Le CES Risques maladie infectieuses vient de publier deux contributions sur santé et télédétection dans la revue franco-brésilienne de géographie, Confins. Les deux contributions sont accessibles en ligne et en intégralité.

Observer la Terre pour appréhender spatialement les inégalités de santé : regard historique et prospectif sur l’utilisation de la télédétection dans le domaine de la santé

Vincent Herbreteau, Daouda Kassié, Emmanuel Roux, Renaud Marti, Thibault Catry, Artadji Attoumane, Christophe Révillion, Jérémy Commins, Nadine Dessay, Morgan Mangeas et Annelise Tran

En prenant de la hauteur et en offrant une vue élargie des territoires, les images satellite et les photographies aériennes permettent d’appréhender les facteurs environnementaux qui peuvent conditionner la santé des populations. Depuis l’essor de la télédétection satellite à partir des années 1970, son usage dans le domaine de la santé a connu des succès modérés. Si son potentiel a été largement évoqué dans la littérature jusqu’aux années 2000, son apport opérationnel ne s’est pas imposé. Ce n’est que récemment que les applications en santé se sont enrichies et multipliées par le développement d’approches interdisciplinaires. Cet article vise à questionner les usages de la télédétection appliquée aux questions de santé selon les aspects techniques, historiques, et thématiques afin d’identifier les verrous. Il propose tout d’abord une vue didactique des principes théoriques, des données disponibles et des usages possibles. A travers une étude bibliographique, il offre un regard rétrospectif sur l’évolution de sa mise en œuvre dans le domaine la santé, qui permet de synthétiser les contributions actuelles : pour la cartographie opérationnelle, pour la surveillance et l’analyse des dynamiques des maladies infectieuses ou, dans une moindre de mesure, pour appréhender les vulnérabilités des populations comme les difficultés d’accès aux soins. Enfin, l’article conclut sur les limites, les recommandations et les perspectives pour optimiser ces usages dont les verrous sont souvent techniques et structurels mais pour lesquels des méthodologies doivent encore être développées.

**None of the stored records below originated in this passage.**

Lemma enumerate_cons (start : nat) (x : Json.value) (l : list Json.value) :
  enumerate start (x :: l) = (start, x) :: enumerate (S start) l.
Proof. reflexivity. Qed.

(** What [_populate_tree_model] does to a [dict] ... *)
Lemma populate_object (items : list (string * Json.value)) (parent : list TreeRow) :
  _populate_tree_model (JObject items) parent
  = (parent ++ map (fun kv => row_of (fst kv) (snd kv)) items)%list.
Proof.
  cbn [_populate_tree_model].
  exact (fold_appendRow (fun kv => row_of (fst kv) (snd kv)) items parent).
Qed.

(** ... to a [list] ... *)
Lemma populate_array (elems : list Json.value) (parent : list TreeRow) :
  _populate_tree_model (JArray elems) parent
  = (parent ++ map (fun iv => row_of (index_label (fst iv)) (snd iv))
                   (enumerate 0 elems))%list.
Proof.
  cbn [_populate_tree_model].
  change (snd (fold_left
                 (fun st v =>
                    (S (fst st), appendRow (snd st) (row_of (index_label (fst st)) v)))
                 elems (0, parent))
          = (parent ++ map (fun iv => row_of (index_label (fst iv)) (snd iv))
                           (enumerate 0 elems))%list).
  now rewrite (fold_enumerate (fun i v => row_of (index_label i) v)).
Qed.

(** ... and to anything else. *)
Lemma populate_scalar (data : Json.value) (parent : list TreeRow) :
  is_container data = false -> _populate_tree_model data parent = parent.
Proof. destruct data; cbn; intros H; [reflexivity .. | discriminate | discriminate]. Qed.

Lemma key_row_of (label : string) (v : Json.value) : key (row_of label v) = label.
Proof. unfold row_of. destruct (is_container v); reflexivity. Qed.

Lemma row_of_scalar (label : string) (v : Json.value) :
  is_container v = false -> row_of label v = Row label (Some (Json.str v)) [].
Proof. unfold row_of. now intros ->. Qed.

Lemma row_of_container (label : string) (v : Json.value) :
  is_container v = true -> row_of label v = Row label None (populate_tree v).
Proof. unfold row_of. now intros ->. Qed.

https://journals.openedition.org/confins/15362

 

Apports de la combinaison d’images satellites optique et RADAR dans l’étude des maladies à transmission vectorielle : cas du paludisme à la frontière Guyane française – Brésil

 Thibault Catry, Auréa Pottier, Renaud Marti, Zhichao Li, Emmanuel Roux, Vincent Herbreteau, Morgan Mangeas, Laurent Demagistri, Helen Gurgel et Nadine Dessay

La distribution des moustiques vecteurs du paludisme est contrôlée par divers facteurs comme le climat, les types d’occupation du sol, ou les activités humaines. Dans la région amazonienne, des foyers endémiques de paludisme subsistent, notamment à la frontière entre la Guyane française et l’état d’Amapa au Brésil. Cette zone, longue de plus de 300 km, présente de nombreuses difficultés dans la collecte des informations nécessaires à la gestion sanitaire des populations présentes. Dans ce type de contexte géographique bénéficiant de peu de données, isolé et transfrontalier, une méthodologie fondée sur l’exploitation d’images de télédétection est particulièrement adaptée. Les données de télédétection présentent une large couverture spatiale, et une gamme importante de résolutions spatiales. Nous présentons ici une approche combinant des données satellite optiques et RADAR à haute et très haute résolution spatiale. Notre méthode permet de cartographier les différents types d’occupation du sol dans le contexte tropical frontalier Guyane française – Brésil, caractérisé par un fort ennuagement. Les résultats montrent que la complémentarité des capteurs optiques et RADAR permet de résoudre en grande partie la question de l’ennuagement persistant. En particulier, les classifications des différentes occupations du sol obtenues permettent de construire des indicateurs spatialisés en lien avec les espaces favorables à l’existence de gîtes larvaires et de zones de repos du vecteur du paludisme. A travers une discussion sur l’application de ces classifications composites à l’estimation du risque d’exposition vectoriel considéré à différentes échelles, ce cas d’étude illustre l'intérêt d’approches de télédétection satellite pour caractériser des éléments du paysage et l’occupation des sols, susceptibles de rendre compte de la distribution des populations vectorielles en lien avec la transmission d’arbovirus.